(** No row is at the target before the switch, and none at the source after it. *)
Lemma volume_source_idle (w : world D) m id v0 : rows_fit g w m -> names_kept g w -> planned_volume g id -> sg_volumes g !! id = Some v0 ->
  app_stopped w -> writable w (volume_from v0) = false /\ writable w (volume_to g v0) = false.
Proof.
  intros R N Hp H0 Ha. split; apply not_true_iff_false; intros Hw;
    (destruct (volume_place_writer _ m _ id v0 R N H0 Hw) as [Hup _]; unfold app_stopped in Ha; congruence).
Qed.
Lemma volume_target_idle (w : world D) m id v0 : rows_fit g w m -> names_kept g w -> planned_volume g id -> sg_volumes g !! id = Some v0 ->
  switched m = false -> writable w (volume_to g v0) = false.
Proof.
  intros R N Hp H0 Hs. apply not_true_iff_false. intros Hw. destruct (volume_place_writer _ m _ id v0 R N H0 Hw) as (_ & v & Hv & Hsv).
  destruct (volume_row_origin w m id v R Hv) as (v1 & H1 & _ & Heq). rewrite H0 in H1. injection H1 as <-. specialize (Heq Hp Hs) as ->.
  destruct (wp_volume g Hg id Hp) as (v' & Hv' & Hne). congruence.
Qed.
Lemma instance_idle (w : world D) m id i0 : rows_fit g w m -> names_kept g w -> moving g id -> sg_instances g !! id = Some i0 ->
  not_up w id -> writable w (instance_from i0) = false /\ writable w (instance_to g i0) = false.
Proof.
  intros R N Hm H0 (i & Hi & Hup). destruct (wp_instance g Hg id Hm) as (i' & Hi' & _ & Hne). assert (i' = i0) as -> by congruence.
  split; apply not_true_iff_false; intros Hw;
    (destruct (instance_place_writer _ m _ id i0 R N H0 Hne Hw) as (i1 & Hi1 & _ & Hup1); congruence).
Qed.
Lemma instance_target_idle (w : world D) m id i0 : rows_fit g w m -> names_kept g w -> moving g id -> sg_instances g !! id = Some i0 ->
  switched m = false -> writable w (instance_to g i0) = false.
Proof.
  intros R N Hm H0 Hs. destruct (wp_instance g Hg id Hm) as (i' & Hi' & Hsrv & Hne). assert (i' = i0) as -> by congruence.
  apply not_true_iff_false. intros Hw. destruct (instance_place_writer _ m _ id i0 R N H0 Hne Hw) as (i1 & Hi1 & Hs1 & _).
  destruct (rf_instances _ _ _ R id i0 Hm H0) as (i2 & Hi2 & _ & Hl). assert (i2 = i1) as -> by congruence.
  unfold instance_now, located in Hl. rewrite Hs in Hl. injection Hl. congruence.
Qed.
Lemma container_not_up (w : world D) id i : w_instances w !! id = Some i -> ir_container i = "" -> not_up w id.
Proof. intros Hi Hc. exists i. split; [done|]. unfold instance_up. rewrite Hc. cbn. by rewrite andb_false_r. Qed.
End Places.

(** ** Changes of the world *)

Section Frames.
Context {D : Type} (g : setting) (Hg : well_planned g).

(** What every call leaves of the rows, and of the data but for the removal of a volume *)
Record rows_loose (w w' : world D) : Prop := RowsLoose {
  lo_app : (fun a => (ap_server a, ap_cluster a)) <$> w_app w' = (fun a => (ap_server a, ap_cluster a)) <$> w_app w;
  lo_volumes : w_volumes w' = w_volumes w;
  lo_instances : forall id, moving g id -> (fun i => (ir_volume i, located i)) <$> w_instances w' !! id = (fun i => (ir_volume i, located i)) <$> w_instances w !! id;
  lo_next : (w_next w <= w_next w')%N }.
Record loose (w w' : world D) : Prop := Loose {
  lo_rows : rows_loose w w';
  lo_holds : forall p, tracked g p -> holds w p -> holds w' p }.
(** What a call that starts nothing and writes nowhere leaves besides *)
Record tight (w w' : world D) : Prop := Tight {
  ti_loose : loose w w';
  ti_app : app_up w' = app_up w;
  ti_instances : forall id, moving g id -> exists f, w_instances w' !! id = f <$> w_instances w !! id
    /\ forall i, ir_container (f i) = ir_container i /\ (instance_up i = false -> instance_up (f i) = false);
  ti_held : forall p, tracked g p -> writable w p = false -> holds w p -> w_held w' !! p = w_held w !! p }.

• Activity: All the entries are to be set down exactly as they appear.

• Task output:
(** No row is at the target before the switch, and none at the source after it. *)
Lemma volume_source_idle (w : world D) m id v0 : rows_fit g w m -> names_kept g w -> planned_volume g id -> sg_volumes g !! id = Some v0 ->
  app_stopped w -> writable w (volume_from v0) = false /\ writable w (volume_to g v0) = false.
Proof.
  intros R N Hp H0 Ha. split; apply not_true_iff_false; intros Hw;
    (destruct (volume_place_writer _ m _ id v0 R N H0 Hw) as [Hup _]; unfold app_stopped in Ha; congruence).
Qed.
Lemma volume_target_idle (w : world D) m id v0 : rows_fit g w m -> names_kept g w -> planned_volume g id -> sg_volumes g !! id = Some v0 ->
  switched m = false -> writable w (volume_to g v0) = false.
Proof.
  intros R N Hp H0 Hs. apply not_true_iff_false. intros Hw. destruct (volume_place_writer _ m _ id v0 R N H0 Hw) as (_ & v & Hv & Hsv).
  destruct (volume_row_origin w m id v R Hv) as (v1 & H1 & _ & Heq). rewrite H0 in H1. injection H1 as <-. specialize (Heq Hp Hs) as ->.
  destruct (wp_volume g Hg id Hp) as (v' & Hv' & Hne). congruence.
Qed.
Lemma instance_idle (w : world D) m id i0 : rows_fit g w m -> names_kept g w -> moving g id -> sg_instances g !! id = Some i0 ->
  not_up w id -> writable w (instance_from i0) = false /\ writable w (instance_to g i0) = false.
Proof.
  intros R N Hm H0 (i & Hi & Hup). destruct (wp_instance g Hg id Hm) as (i' & Hi' & _ & Hne). assert (i' = i0) as -> by congruence.
  split; apply not_true_iff_false; intros Hw;
    (destruct (instance_place_writer _ m _ id i0 R N H0 Hne Hw) as (i1 & Hi1 & _ & Hup1); congruence).
Qed.
Lemma instance_target_idle (w : world D) m id i0 : rows_fit g w m -> names_kept g w -> moving g id -> sg_instances g !! id = Some i0 ->
  switched m = false -> writable w (instance_to g i0) = false.
Proof.
  intros R N Hm H0 Hs. destruct (wp_instance g Hg id Hm) as (i' & Hi' & Hsrv & Hne). assert (i' = i0) as -> by congruence.
  apply not_true_iff_false. intros Hw. destruct (instance_place_writer _ m _ id i0 R N H0 Hne Hw) as (i1 & Hi1 & Hs1 & _).
  destruct (rf_instances _ _ _ R id i0 Hm H0) as (i2 & Hi2 & _ & Hl). assert (i2 = i1) as -> by congruence.
  unfold instance_now, located in Hl. rewrite Hs in Hl. injection Hl. congruence.
Qed.
Lemma container_not_up (w : world D) id i : w_instances w !! id = Some i -> ir_container i = "" -> not_up w id.
Proof. intros Hi Hc. exists i. split; [done|]. unfold instance_up. rewrite Hc. cbn. by rewrite andb_false_r. Qed.
End Places.

(** ** Changes of the world *)

Section Frames.
Context {D : Type} (g : setting) (Hg : well_planned g).

(** What every call leaves of the rows, and of the data but for the removal of a volume *)
Record rows_loose (w w' : world D) : Prop := RowsLoose {
  lo_app : (fun a => (ap_server a, ap_cluster a)) <$> w_app w' = (fun a => (ap_server a, ap_cluster a)) <$> w_app w;
  lo_volumes : w_volumes w' = w_volumes w;
  lo_instances : forall id, moving g id -> (fun i => (ir_volume i, located i)) <$> w_instances w' !! id = (fun i => (ir_volume i, located i)) <$> w_instances w !! id;
  lo_next : (w_next w <= w_next w')%N }.
Record loose (w w' : world D) : Prop := Loose {
  lo_rows : rows_loose w w';
  lo_holds : forall p, tracked g p -> holds w p -> holds w' p }.
(** What a call that starts nothing and writes nowhere leaves besides *)
Record tight (w w' : world D) : Prop := Tight {
  ti_loose : loose w w';
  ti_app : app_up w' = app_up w;
  ti_instances : forall id, moving g id -> exists f, w_instances w' !! id = f <$> w_instances w !! id
    /\ forall i, ir_container (f i) = ir_container i /\ (instance_up i = false -> instance_up (f i) = false);
  ti_held : forall p, tracked g p -> writable w p = false -> holds w p -> w_held w' !! p = w_held w !! p }.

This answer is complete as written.